**Exercise:**
Below are the records; copy exactly the stretch from the line containing "Definition call (f" through the line containing "Definition irq_count : ST", both ends included, and nothing else.

**Dataset excerpts:**
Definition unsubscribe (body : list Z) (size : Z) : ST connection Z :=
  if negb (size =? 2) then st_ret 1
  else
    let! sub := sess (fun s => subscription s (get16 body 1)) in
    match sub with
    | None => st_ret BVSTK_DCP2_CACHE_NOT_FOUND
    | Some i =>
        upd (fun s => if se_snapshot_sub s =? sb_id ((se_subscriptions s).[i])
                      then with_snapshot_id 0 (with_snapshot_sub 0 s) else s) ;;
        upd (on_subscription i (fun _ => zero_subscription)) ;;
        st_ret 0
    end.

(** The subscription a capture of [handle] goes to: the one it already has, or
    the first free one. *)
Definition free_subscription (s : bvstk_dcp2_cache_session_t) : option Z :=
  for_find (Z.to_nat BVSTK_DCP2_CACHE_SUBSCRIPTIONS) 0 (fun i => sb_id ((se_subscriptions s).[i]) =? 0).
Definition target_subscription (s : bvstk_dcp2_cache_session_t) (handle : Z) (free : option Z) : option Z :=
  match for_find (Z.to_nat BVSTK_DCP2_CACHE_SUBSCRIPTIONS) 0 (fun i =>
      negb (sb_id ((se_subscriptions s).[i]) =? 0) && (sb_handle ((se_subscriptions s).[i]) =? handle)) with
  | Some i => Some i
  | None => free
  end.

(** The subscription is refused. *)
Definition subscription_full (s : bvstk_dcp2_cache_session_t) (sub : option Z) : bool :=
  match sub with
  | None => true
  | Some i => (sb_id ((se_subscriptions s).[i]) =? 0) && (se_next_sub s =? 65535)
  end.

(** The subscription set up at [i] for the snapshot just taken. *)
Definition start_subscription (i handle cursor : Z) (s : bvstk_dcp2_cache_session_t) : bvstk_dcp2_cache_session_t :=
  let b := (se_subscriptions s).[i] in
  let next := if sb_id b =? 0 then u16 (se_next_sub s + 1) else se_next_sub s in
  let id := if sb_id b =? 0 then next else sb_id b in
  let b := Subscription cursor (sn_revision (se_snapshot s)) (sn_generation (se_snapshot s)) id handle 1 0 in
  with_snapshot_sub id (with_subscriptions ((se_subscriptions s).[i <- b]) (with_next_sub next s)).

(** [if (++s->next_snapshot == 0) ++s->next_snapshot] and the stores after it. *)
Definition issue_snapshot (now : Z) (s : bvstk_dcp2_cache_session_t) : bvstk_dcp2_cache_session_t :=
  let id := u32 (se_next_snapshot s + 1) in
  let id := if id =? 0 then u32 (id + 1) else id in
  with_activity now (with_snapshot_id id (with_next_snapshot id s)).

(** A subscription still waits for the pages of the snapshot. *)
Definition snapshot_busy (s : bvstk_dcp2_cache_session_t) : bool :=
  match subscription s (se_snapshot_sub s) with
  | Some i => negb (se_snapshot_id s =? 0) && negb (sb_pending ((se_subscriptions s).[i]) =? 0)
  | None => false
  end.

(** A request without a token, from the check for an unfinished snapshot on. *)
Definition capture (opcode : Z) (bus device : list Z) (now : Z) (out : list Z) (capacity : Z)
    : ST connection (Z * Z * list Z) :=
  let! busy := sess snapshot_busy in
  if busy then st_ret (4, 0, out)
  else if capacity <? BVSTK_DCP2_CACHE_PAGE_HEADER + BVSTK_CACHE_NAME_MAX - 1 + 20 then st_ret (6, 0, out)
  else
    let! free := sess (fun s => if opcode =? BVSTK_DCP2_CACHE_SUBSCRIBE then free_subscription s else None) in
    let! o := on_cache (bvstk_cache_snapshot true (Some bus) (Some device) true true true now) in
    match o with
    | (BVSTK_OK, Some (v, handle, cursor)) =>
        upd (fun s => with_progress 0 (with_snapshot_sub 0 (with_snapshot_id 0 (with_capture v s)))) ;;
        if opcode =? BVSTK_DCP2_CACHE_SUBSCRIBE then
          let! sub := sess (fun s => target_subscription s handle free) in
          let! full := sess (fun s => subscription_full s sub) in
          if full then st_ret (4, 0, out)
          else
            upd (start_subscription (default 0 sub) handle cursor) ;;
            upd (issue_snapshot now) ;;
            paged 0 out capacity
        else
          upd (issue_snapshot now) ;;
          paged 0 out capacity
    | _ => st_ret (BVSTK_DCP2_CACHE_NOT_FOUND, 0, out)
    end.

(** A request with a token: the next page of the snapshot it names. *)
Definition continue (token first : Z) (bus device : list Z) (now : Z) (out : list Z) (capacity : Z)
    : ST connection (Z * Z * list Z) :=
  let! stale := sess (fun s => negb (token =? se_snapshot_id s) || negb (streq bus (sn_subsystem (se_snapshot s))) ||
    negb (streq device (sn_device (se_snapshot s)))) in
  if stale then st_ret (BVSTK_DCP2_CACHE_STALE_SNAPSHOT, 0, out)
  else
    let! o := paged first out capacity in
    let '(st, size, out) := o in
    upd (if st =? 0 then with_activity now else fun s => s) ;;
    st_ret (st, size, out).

==

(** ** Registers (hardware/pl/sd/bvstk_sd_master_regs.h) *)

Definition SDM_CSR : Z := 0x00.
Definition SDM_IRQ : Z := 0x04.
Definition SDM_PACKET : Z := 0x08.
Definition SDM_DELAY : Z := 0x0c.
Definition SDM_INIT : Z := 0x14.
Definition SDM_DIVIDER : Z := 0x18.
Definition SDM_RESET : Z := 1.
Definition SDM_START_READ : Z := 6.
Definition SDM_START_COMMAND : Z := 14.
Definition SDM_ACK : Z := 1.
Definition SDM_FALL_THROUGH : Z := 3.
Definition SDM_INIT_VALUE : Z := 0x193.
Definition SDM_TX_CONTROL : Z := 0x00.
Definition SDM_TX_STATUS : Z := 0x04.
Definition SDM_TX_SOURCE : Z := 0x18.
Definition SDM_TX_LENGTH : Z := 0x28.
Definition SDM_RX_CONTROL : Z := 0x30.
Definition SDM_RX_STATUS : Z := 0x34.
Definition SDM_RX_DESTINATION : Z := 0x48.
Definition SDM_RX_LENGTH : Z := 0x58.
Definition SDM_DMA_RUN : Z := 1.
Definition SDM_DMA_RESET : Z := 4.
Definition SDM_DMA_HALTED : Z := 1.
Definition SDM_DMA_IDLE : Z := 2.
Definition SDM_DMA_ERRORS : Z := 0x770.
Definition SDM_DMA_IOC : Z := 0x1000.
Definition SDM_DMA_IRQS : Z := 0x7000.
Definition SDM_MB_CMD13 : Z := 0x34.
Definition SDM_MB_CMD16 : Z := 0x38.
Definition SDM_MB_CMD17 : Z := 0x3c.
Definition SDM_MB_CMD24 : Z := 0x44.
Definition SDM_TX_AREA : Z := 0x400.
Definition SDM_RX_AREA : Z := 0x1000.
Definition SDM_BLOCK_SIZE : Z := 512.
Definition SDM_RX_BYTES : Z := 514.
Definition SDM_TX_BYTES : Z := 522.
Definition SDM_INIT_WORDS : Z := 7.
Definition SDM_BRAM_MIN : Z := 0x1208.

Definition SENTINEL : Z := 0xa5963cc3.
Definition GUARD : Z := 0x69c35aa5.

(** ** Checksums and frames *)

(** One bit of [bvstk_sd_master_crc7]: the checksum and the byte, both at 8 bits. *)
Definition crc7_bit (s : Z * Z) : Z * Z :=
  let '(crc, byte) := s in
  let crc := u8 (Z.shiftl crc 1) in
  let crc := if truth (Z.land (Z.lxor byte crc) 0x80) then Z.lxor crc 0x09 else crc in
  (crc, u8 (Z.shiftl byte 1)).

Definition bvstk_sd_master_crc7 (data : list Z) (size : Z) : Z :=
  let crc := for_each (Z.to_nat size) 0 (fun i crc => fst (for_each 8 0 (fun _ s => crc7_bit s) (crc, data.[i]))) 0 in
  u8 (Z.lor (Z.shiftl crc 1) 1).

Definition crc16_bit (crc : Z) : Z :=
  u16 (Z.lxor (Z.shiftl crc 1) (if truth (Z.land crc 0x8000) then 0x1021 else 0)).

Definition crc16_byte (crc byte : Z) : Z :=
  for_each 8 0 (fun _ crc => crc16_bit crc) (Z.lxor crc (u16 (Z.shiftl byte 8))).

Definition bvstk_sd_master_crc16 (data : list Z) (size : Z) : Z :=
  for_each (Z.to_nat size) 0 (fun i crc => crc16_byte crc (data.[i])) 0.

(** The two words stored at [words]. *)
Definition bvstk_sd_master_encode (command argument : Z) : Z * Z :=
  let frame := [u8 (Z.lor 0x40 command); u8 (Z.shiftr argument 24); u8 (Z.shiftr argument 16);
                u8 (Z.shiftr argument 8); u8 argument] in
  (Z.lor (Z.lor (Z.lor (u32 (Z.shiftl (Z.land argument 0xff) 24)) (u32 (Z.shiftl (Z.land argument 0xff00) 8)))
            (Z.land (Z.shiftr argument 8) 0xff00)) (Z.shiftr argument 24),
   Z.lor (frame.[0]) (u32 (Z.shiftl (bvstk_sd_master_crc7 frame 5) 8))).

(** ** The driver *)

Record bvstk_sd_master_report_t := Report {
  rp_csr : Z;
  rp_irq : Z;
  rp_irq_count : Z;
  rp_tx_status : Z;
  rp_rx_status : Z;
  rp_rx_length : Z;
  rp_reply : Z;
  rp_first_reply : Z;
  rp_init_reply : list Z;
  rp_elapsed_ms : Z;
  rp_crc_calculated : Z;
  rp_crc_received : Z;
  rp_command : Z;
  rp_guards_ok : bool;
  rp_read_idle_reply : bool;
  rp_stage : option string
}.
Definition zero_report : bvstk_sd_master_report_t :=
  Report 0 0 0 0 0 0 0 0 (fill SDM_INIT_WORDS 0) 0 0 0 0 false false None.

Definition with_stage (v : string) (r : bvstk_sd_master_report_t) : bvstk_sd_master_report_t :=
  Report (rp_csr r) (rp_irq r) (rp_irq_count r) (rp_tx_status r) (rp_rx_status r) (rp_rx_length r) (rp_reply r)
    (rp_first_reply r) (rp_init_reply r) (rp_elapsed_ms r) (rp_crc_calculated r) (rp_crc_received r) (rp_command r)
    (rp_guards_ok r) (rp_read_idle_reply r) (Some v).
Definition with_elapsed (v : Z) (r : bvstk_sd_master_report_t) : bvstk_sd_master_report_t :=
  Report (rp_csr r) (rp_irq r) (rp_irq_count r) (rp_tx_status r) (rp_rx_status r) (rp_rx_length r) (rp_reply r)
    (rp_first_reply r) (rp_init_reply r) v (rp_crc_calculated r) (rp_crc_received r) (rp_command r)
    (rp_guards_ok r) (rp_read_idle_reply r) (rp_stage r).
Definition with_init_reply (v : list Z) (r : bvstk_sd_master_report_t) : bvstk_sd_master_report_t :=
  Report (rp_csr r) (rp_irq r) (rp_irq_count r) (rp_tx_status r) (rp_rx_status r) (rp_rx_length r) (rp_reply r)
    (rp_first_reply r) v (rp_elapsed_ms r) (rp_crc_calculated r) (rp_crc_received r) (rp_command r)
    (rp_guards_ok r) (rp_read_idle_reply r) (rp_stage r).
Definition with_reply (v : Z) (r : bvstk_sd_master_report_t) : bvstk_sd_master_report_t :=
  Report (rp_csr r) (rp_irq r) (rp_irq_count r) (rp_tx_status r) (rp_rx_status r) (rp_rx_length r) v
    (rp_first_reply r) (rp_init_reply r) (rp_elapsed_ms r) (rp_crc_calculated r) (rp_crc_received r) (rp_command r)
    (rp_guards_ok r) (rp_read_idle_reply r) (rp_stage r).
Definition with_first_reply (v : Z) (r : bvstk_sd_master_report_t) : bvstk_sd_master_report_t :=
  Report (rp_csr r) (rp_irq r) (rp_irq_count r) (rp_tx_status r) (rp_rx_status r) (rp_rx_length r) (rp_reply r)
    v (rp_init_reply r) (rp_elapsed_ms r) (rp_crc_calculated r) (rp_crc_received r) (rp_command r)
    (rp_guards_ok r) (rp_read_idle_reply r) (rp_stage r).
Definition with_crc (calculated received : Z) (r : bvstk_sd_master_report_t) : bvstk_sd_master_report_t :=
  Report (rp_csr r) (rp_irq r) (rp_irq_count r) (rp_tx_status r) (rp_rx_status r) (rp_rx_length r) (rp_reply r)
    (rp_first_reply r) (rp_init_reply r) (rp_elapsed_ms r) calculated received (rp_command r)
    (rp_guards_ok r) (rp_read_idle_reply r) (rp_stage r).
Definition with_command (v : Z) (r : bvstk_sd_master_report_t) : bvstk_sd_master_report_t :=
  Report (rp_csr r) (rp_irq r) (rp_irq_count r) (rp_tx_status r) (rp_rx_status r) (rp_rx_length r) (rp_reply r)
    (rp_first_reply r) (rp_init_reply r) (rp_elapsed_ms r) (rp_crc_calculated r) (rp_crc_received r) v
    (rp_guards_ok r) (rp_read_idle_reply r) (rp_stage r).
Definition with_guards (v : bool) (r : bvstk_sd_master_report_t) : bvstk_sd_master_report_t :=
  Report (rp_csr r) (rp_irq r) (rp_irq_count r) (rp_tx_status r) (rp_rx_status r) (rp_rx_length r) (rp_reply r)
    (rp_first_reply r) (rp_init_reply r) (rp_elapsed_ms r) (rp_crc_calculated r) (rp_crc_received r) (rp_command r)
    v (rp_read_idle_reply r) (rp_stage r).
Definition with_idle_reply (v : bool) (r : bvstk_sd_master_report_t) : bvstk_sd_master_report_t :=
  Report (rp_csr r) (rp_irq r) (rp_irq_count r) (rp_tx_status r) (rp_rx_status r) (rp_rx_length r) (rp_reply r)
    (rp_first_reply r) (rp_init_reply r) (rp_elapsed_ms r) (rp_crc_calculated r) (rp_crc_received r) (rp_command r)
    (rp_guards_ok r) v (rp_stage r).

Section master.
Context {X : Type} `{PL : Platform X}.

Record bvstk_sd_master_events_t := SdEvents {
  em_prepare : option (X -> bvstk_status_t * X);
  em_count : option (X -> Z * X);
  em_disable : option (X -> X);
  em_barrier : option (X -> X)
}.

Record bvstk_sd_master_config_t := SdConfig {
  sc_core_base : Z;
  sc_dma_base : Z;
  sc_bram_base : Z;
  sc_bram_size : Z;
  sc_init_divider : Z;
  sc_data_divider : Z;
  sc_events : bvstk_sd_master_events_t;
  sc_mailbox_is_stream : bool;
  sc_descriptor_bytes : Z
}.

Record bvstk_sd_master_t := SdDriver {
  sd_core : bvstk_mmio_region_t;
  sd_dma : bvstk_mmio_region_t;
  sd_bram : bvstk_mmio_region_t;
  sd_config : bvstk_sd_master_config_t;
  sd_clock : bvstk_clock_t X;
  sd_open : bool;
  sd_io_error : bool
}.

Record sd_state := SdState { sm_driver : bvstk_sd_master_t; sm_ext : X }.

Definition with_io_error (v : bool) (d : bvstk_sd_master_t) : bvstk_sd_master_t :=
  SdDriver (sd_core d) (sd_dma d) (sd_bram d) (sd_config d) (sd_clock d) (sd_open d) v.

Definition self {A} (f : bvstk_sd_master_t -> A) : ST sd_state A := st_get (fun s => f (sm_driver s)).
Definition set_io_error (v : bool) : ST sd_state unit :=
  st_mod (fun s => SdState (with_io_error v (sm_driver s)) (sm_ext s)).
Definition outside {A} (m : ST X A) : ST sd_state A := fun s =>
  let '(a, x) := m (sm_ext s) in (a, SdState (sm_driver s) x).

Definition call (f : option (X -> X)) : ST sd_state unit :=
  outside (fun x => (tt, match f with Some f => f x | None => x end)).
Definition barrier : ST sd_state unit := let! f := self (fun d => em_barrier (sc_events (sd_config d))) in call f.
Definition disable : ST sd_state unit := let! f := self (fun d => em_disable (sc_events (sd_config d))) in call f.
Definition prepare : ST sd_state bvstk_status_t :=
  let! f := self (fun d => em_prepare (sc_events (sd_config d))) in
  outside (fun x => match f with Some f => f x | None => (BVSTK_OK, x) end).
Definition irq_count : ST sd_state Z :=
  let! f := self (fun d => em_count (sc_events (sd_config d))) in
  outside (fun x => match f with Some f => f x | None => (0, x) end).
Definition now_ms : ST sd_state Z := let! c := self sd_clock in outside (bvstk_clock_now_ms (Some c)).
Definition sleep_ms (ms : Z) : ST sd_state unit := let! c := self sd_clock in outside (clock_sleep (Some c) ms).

--

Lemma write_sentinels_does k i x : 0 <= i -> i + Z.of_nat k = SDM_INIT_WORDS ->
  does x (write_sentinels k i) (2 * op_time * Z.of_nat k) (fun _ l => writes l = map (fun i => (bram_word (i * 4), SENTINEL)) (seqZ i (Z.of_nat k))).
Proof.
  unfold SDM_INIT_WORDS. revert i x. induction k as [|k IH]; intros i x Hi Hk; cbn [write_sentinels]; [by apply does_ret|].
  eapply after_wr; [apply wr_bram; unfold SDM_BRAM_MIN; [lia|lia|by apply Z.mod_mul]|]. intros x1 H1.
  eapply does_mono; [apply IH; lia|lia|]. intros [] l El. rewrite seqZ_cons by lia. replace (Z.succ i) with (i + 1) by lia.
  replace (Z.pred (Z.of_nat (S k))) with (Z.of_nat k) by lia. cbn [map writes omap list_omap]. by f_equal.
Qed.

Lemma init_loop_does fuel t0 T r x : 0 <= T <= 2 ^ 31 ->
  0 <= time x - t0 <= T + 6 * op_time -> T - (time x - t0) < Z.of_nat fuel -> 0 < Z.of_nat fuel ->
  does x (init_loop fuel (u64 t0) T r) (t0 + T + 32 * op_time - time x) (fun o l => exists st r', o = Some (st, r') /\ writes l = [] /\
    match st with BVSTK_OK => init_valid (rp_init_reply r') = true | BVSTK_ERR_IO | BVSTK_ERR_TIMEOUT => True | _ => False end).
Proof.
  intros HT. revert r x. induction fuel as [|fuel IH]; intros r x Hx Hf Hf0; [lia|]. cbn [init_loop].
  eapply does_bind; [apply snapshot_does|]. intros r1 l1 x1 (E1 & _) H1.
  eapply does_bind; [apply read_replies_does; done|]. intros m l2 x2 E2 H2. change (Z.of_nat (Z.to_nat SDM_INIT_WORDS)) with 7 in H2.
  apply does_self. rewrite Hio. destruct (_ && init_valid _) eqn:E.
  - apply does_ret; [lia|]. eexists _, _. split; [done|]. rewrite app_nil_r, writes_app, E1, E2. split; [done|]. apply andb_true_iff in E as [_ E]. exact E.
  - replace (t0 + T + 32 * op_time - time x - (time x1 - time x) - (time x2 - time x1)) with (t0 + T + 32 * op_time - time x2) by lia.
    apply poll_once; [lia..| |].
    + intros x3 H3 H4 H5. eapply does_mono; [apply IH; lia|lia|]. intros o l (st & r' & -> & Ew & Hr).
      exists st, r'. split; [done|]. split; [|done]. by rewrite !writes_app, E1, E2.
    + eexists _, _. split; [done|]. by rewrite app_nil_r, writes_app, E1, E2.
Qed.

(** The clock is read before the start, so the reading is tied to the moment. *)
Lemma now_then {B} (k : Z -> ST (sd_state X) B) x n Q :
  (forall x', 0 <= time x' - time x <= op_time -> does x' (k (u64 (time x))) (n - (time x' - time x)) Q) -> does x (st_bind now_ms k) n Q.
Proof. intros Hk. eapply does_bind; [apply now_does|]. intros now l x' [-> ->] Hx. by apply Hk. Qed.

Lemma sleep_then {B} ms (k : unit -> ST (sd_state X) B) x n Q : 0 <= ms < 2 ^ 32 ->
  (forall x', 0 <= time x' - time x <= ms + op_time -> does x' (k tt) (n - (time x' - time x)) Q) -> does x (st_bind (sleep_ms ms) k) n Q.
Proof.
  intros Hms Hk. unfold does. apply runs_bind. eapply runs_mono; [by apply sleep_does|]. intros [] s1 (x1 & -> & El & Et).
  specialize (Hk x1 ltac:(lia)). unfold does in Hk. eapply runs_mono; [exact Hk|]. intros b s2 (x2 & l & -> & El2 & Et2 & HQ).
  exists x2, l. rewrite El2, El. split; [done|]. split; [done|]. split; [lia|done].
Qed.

**Output:**
Definition call (f : option (X -> X)) : ST sd_state unit :=
  outside (fun x => (tt, match f with Some f => f x | None => x end)).
Definition barrier : ST sd_state unit := let! f := self (fun d => em_barrier (sc_events (sd_config d))) in call f.
Definition disable : ST sd_state unit := let! f := self (fun d => em_disable (sc_events (sd_config d))) in call f.
Definition prepare : ST sd_state bvstk_status_t :=
  let! f := self (fun d => em_prepare (sc_events (sd_config d))) in
  outside (fun x => match f with Some f => f x | None => (BVSTK_OK, x) end).
Definition irq_count : ST sd_state Z :=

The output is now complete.